I screwed more women, taken more drugs, been thrown in more jails, gotten in more accidents and bar fights and close calls and near-marriages then all you muthas. Boring.

And the newbies are usually as boring to me as I am to them.

Now put your shirt back on and get out of my bar stool.[/quote]

To be fair, you really should mention that this was all before your gender reassignment procedure…
Also, that you could spell when you first came here.

ETA: FWIW, it pretty much sucks for us to listen to someone like you too, not just the FNGs…

I’ve seen some things since I came to Taiwan over a decade ago…

I watched a snail crawl along the edge of a straight razor. That’s my dream. That’s my nightmare. Crawling, slithering, along the edge of a straight… razor… and surviving…

The horror… the horror…

I have been here on and off since 1995, however I don’t really get all that newbie stuff.

i have a life and a business here, and well, I just get on with that. It’s that simple. I have been people who have not been ehre long which I liked, and people who have spent decades here who are totally fuckwits.

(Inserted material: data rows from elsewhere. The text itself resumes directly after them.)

(** * BLE notification / command bridge: the two example scripts

    A shallow embedding of [examples/devel_notifications.py] and
    [examples/enable_response.py], and the properties of the bridge that
    hold (or fail) on them.

    Python values are modelled as follows.
    - [str]: the list of its Unicode code points ([list Z]);
    - [bytes] / [bytearray]: the list of its bytes ([list Z], each in 0..255);
    - [float]: an IEEE 754 binary64 value, [spec_float] with [prec = 53]
      and [emax = 1024];
    - command-line arguments, UUIDs and device names are only compared and
      passed on, they are kept as Rocq [string]s;
    - the [argparse] namespace is a finite map from attribute names to
      values;
    - the [multiprocessing.Queue] is the list of the items it holds, oldest
      first. *)

From Stdlib Require Import ZArith Lia Bool Ascii String.
From Stdlib Require Import SpecFloat.
From stdpp Require Import base option list gmap strings.

Local Open Scope Z_scope.

(** ** Python strings *)

Module Str.

Definition str := list Z.
Definition bytes := list Z.

(** A string literal of the source, as code points. *)
Definition lit (s : string) : str :=
  map (fun a => Z.of_N (N_of_ascii a)) (list_ascii_of_string s).

(** [s.startswith(p)] *)
Fixpoint startswith (p s : str) : bool :=
  match p, s with
  | [], _ => true
  | _ :: _, [] => false
  | a :: p', b :: s' => (a =? b) && startswith p' s'
  end.

(** [p in s]: [p] occurs in [s] as a contiguous substring. *)
Fixpoint contains (p s : str) : bool :=
  startswith p s ||
  match s with
  | [] => false
  | _ :: s' => contains p s'
  end.

(** [s.split(sep)] for a one-character separator: the pieces between the
    occurrences of [sep]; there is always at least one piece. *)
Fixpoint split (sep : Z) (s : str) : list str :=
  match s with
  | [] => [[]]
  | c :: s' =>
      if c =? sep then [] :: split sep s'
      else match split sep s' with
           | [] => [[c]]
           | t :: ts => (c :: t) :: ts
           end
  end.

(** [str.isspace] on the ASCII range: the characters Python's [str]
    methods treat as white space. *)
Definition isspace_ascii (c : Z) : bool :=
  ((9 <=? c) && (c <=? 13)) || ((28 <=? c) && (c <=? 32)).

Hard to make any generalizations, I think.

[quote=“Mr He”]
I have a life and a business here, and well, I just get on with that. It’s that simple. I have been people who have not been ehre long which I liked, and people who have spent decades here who are totally fuckwits.[/quote]

I told you many times if you don’t stop that shape-shifting shit you are going to go blind.

[quote=“MJB”][quote=“Mr He”]
I have a life and a business here, and well, I just get on with that. It’s that simple. I have been people who have not been ehre long which I liked, and people who have spent decades here who are totally fuckwits.[/quote]

I told you many times if you don’t stop that shape-shifting shit you are going to go blind.[/quote]

All you fuckers up on Freak Mountain need to spend more time in the Hyperbaric Chamber…that includes Toast Boy

That’s when you really know you’ve been too long when you start adopting the local English vernacular.

I grew up in a few Asians myself over the years, but I later wilted collapsed on the bed and tried to fathom how cicadas could ever locate one another amongst all that racket. Asians today though don’t necessarily believe me or care when I offer them economic asylum in exchange for their affections. Things are just so different.